What needs to be done
From the entries below, transcribe exactly the lines between the line holding "Lemma sample_char_idx v" and the line holding "apply bind_Done in Hset as (a'", inclusive; skip all other lines.

Stored items
(** The loop returns exactly when a run that ends by sampling the
    terminator fits in the fuel; what it returns is that run's result. *)
Lemma sample_loop_Done fuel v x generated w x' generated' w' :
  sample_loop fuel v x generated w = Done ((x', generated'), w')
  ↔ ∃ draws, sampled_run v x w draws x' w' ∧
             generated' = generated ++ draws.*2 ∧ length draws < fuel.
Proof.
  split.
  - revert x generated w. induction fuel as [|fuel IH]; intros x generated w; [done|].
    rewrite sample_loop_S.
    destruct (sample_char v x w) as [[[idx char] w1]| |] eqn:Hs; [|done..].
    cbn [fst snd]. destruct (decide (char = terminator)) as [->|Hne].
    + intros [= -> -> ->]. exists []. split_and!.
      * by eapply run_stop.
      * by rewrite app_nil_r.
      * simpl. lia.
    + destruct (extend v x idx w1) as [[x1 w2]| |] eqn:He; [|done..].
      intros (draws & Hrun & -> & Hlen)%IH.
      exists ((idx, char) :: draws). split_and!.
      * by eapply run_more.
      * by rewrite <- app_assoc.
      * simpl. lia.
  - intros (draws & Hrun & -> & Hlen). revert fuel generated Hlen.
    induction Hrun as [x w idx w' Hs|x w idx char w1 x1 w2 draws x' w' Hs Hne He _ IH];
      intros fuel generated Hlen.
    + destruct fuel as [|fuel]; [simpl in Hlen; lia|].
      rewrite sample_loop_S, Hs. cbn [fst snd]. rewrite decide_True by done.
      by rewrite app_nil_r.
    + destruct fuel as [|fuel]; [simpl in Hlen; lia|].
      rewrite sample_loop_S, Hs. cbn [fst snd]. rewrite decide_False by done.
      rewrite He. rewrite IH by (simpl in Hlen; lia).
      by rewrite <- app_assoc.
Qed.

(** The loop uses up its fuel exactly when that many iterations sample
    no terminator (and raise no exception). *)
Lemma sample_loop_OutOfFuel fuel v x generated w :
  sample_loop fuel v x generated w = OutOfFuel ↔ still_running v fuel x w.
Proof.
  split.
  - revert x generated w. induction fuel as [|fuel IH]; intros x generated w.
    + intros _. constructor.
    + rewrite sample_loop_S.
      destruct (sample_char v x w) as [[[idx char] w1]| |] eqn:Hs;
        [|done|by destruct (sample_char_fuel v x w)].
      cbn [fst snd]. destruct (decide (char = terminator)) as [->|Hne]; [done|].
      destruct (extend v x idx w1) as [[x1 w2]| |] eqn:He;
        [|done|by destruct (extend_fuel v x idx w1)].
      intros Hrest%IH. by eapply running_S.
  - intros Hrun. revert generated.
    induction Hrun as [x w|n x w idx char w1 x1 w2 Hs Hne He _ IH]; intros generated.
    + done.
    + rewrite sample_loop_S, Hs. cbn [fst snd]. rewrite decide_False by done.
      by rewrite He.
Qed.

(** No character of a run is the terminator. *)
Lemma sampled_run_chars v x w draws x' w' :
  sampled_run v x w draws x' w' → terminator ∉ draws.*2.
Proof.
  induction 1 as [|x w idx char w1 x1 w2 draws x' w' Hs Hne He _ IH]; simpl.
  - apply not_elem_of_nil.
  - apply not_elem_of_cons. split; [done|apply IH].
Qed.

(** Every character of a run is the vocabulary's character for the
    index drawn with it. *)
Lemma sample_char_idx v x w idx char w' :
  sample_char v x w = Done ((idx, char), w') → idx2char v idx = Ok char.
Proof.
  unfold sample_char, predict_last, np_choice. intros Hs. run_cases.
Qed.

Lemma sampled_run_idx v x w draws x' w' :
  sampled_run v x w draws x' w' →
  Forall (fun ic => idx2char v ic.1 = Ok ic.2) draws.
Proof.
  induction 1 as [|x w idx char w1 x1 w2 draws x' w' Hs Hne He _ IH];
    constructor; [|done].
  simpl. by eapply sample_char_idx.
Qed.

(** ** Array objects are only ever added *)

Lemma unchanged_refl w : unchanged w w.
Proof. by intros l _. Qed.

Lemma unchanged_trans w1 w2 w3 :
  unchanged w1 w2 → unchanged w2 w3 → unchanged w1 w3.
Proof.
  intros H12 H23 l Hl. rewrite H23, H12; [done..|].
  apply elem_of_dom. rewrite H12 by done. by apply elem_of_dom.
Qed.

Lemma alloc_Done a w l w' :
  alloc a w = Done (l, w') →
  (l ∉ dom (heap w)) ∧ heap w' = <[l := a]> (heap w) ∧ gen w' = gen w.
Proof. unfold alloc. intros [= <- <-]. split; [apply is_fresh|done]. Qed.

Lemma alloc_unchanged a w l w' : alloc a w = Done (l, w') → unchanged w w'.
Proof.
  intros (Hl & Hh & _)%alloc_Done l' Hl'.
  rewrite Hh. apply lookup_insert_ne. by intros ->.
Qed.

Lemma sample_char_heap v x w ic w' :
  sample_char v x w = Done (ic, w') → heap w' = heap w.
Proof.
  unfold sample_char, predict_last, np_choice. intros Hs. run_cases.
Qed.

Lemma extend_unchanged v x idx w x1 w' :
  extend v x idx w = Done (x1, w') → unchanged w w'.
Proof.
  unfold extend, np_zeros3.
  intros (x_new & w1 & Ha & (u & w2 & Hset & Hcat)%bind_Done)%bind_Done.
  pose proof (alloc_unchanged _ _ _ _ Ha) as H01.
  apply alloc_Done in Ha as (Hfresh & Hh1 & _).
  assert (unchanged w w2) as H02.
  { unfold np_set_last_axis in Hset.
    apply bind_Done in Hset as (a & wa & [-> ->]%load_Done & Hset).
    apply bind_Done in Hset as (a' & wb & [_ ->]%lift_Done & ->%store_Done).
    intros l Hl. simpl. rewrite lookup_insert_ne by (by intros ->).
    by apply H01. }
  eapply unchanged_trans; [exact H02|].
  unfold np_concatenate1 in Hcat.
  apply bind_Done in Hcat as (a & wa & [-> ->]%load_Done & Hcat).
  apply bind_Done in Hcat as (b & wb & [-> ->]%load_Done & Hcat).
  apply bind_Done in Hcat as (c & wc & [_ ->]%lift_Done & Hcat).
  by eapply alloc_unchanged.
Qed.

Output below
Lemma sample_char_idx v x w idx char w' :
  sample_char v x w = Done ((idx, char), w') → idx2char v idx = Ok char.
Proof.
  unfold sample_char, predict_last, np_choice. intros Hs. run_cases.
Qed.

Lemma sampled_run_idx v x w draws x' w' :
  sampled_run v x w draws x' w' →
  Forall (fun ic => idx2char v ic.1 = Ok ic.2) draws.
Proof.
  induction 1 as [|x w idx char w1 x1 w2 draws x' w' Hs Hne He _ IH];
    constructor; [|done].
  simpl. by eapply sample_char_idx.
Qed.

(** ** Array objects are only ever added *)

Lemma unchanged_refl w : unchanged w w.
Proof. by intros l _. Qed.

Lemma unchanged_trans w1 w2 w3 :
  unchanged w1 w2 → unchanged w2 w3 → unchanged w1 w3.
Proof.
  intros H12 H23 l Hl. rewrite H23, H12; [done..|].
  apply elem_of_dom. rewrite H12 by done. by apply elem_of_dom.
Qed.

Lemma alloc_Done a w l w' :
  alloc a w = Done (l, w') →
  (l ∉ dom (heap w)) ∧ heap w' = <[l := a]> (heap w) ∧ gen w' = gen w.
Proof. unfold alloc. intros [= <- <-]. split; [apply is_fresh|done]. Qed.

Lemma alloc_unchanged a w l w' : alloc a w = Done (l, w') → unchanged w w'.
Proof.
  intros (Hl & Hh & _)%alloc_Done l' Hl'.
  rewrite Hh. apply lookup_insert_ne. by intros ->.
Qed.

Lemma sample_char_heap v x w ic w' :
  sample_char v x w = Done (ic, w') → heap w' = heap w.
Proof.
  unfold sample_char, predict_last, np_choice. intros Hs. run_cases.
Qed.

Lemma extend_unchanged v x idx w x1 w' :
  extend v x idx w = Done (x1, w') → unchanged w w'.
Proof.
  unfold extend, np_zeros3.
  intros (x_new & w1 & Ha & (u & w2 & Hset & Hcat)%bind_Done)%bind_Done.
  pose proof (alloc_unchanged _ _ _ _ Ha) as H01.
  apply alloc_Done in Ha as (Hfresh & Hh1 & _).
  assert (unchanged w w2) as H02.
  { unfold np_set_last_axis in Hset.
    apply bind_Done in Hset as (a & wa & [-> ->]%load_Done & Hset).
    apply bind_Done in Hset as (a' & wb & [_ ->]%lift_Done & ->%store_Done).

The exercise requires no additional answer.